• [Brief]
Find the string "body" in the records. Copy each line that has it.

• [Extracted information]
(* ===== verification/RustPath.v ===== *)
(** * [std::path] on Unix

    A [Path] is its text; equality and [starts_with] compare components, the
    lexical [push], [pop] and [join] work on the text. *)

From S2P Require Import Prelude RustStr.
#[local] Open Scope Z_scope.

Inductive Component :=
  | Component_RootDir
  | Component_CurDir
  | Component_ParentDir
  | Component_Normal (s : string).

#[export] Instance Component_eq_dec : EqDecision Component.
Proof. solve_decision. Defined.

Definition component_of (s : string) : Component :=
  if s =s ".." then Component_ParentDir else Component_Normal s.

Definition path_is_absolute (p : string) : bool := starts_with "/" p.

(** [Path::components]: repeated separators and [.] are skipped, except a
    leading [.] of a relative path. *)
Definition components (p : string) : list Component :=
  let pieces := split_on "/" p in
  let body := List.filter (λ s, negb (str_is_empty s) && negb (s =s ".")) pieces in
  if path_is_absolute p then Component_RootDir :: (component_of <$> body)
  else match pieces with
       | "." :: _ => Component_CurDir :: (component_of <$> body)
       | _ => component_of <$> body
       end.

Definition as_os_str (c : Component) : string :=
  match c with
  | Component_RootDir => "/"
  | Component_CurDir => "."
  | Component_ParentDir => ".."
  | Component_Normal s => s
  end.

(** [Path == Path]. *)
Definition path_eqb (a b : string) : bool := bool_decide (components a = components b).

Fixpoint list_prefix `{EqDecision A} (p l : list A) : bool :=
  match p, l with
  | [], _ => true
  | x :: p, y :: l => bool_decide (x = y) && list_prefix p l
  | _ :: _, [] => false
  end.

(** [Path::starts_with]. *)
Definition path_starts_with (p base : string) : bool :=
  list_prefix (components base) (components p).

(** [PathBuf::push]. *)
Definition path_push (p q : string) : string :=
  if path_is_absolute q then q
  else if str_is_empty p || ends_with "/" p then p +:+ q
  else p +:+ "/" +:+ q.

(** [Path::join]. *)
Definition path_join (p q : string) : string := path_push p q.

(** A path as the buffer holds it after pushing its components in turn. *)
Definition path_of (cs : list Component) : string :=
  foldl (λ p c, path_push p (as_os_str c)) "" cs.

Lemma list_prefix_spec `{EqDecision A} (p l : list A) :
  list_prefix p l = true ↔ ∃ r, l = p ++ r.
Proof.
  revert l; induction p as [|x p IH]; intros [|y l]; cbn; try by (split; eauto).
  - split; [done|by intros [r ?]].
  - rewrite andb_true_iff, bool_decide_eq_true, IH. split.
    + intros [-> [r ->]]. by exists r.
    + intros [r ?]. simplify_eq. eauto.
Qed.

• [Answer to the problem]
  let body := List.filter (λ s, negb (str_is_empty s) && negb (s =s ".")) pieces in
  if path_is_absolute p then Component_RootDir :: (component_of <$> body)
       | "." :: _ => Component_CurDir :: (component_of <$> body)
       | _ => component_of <$> body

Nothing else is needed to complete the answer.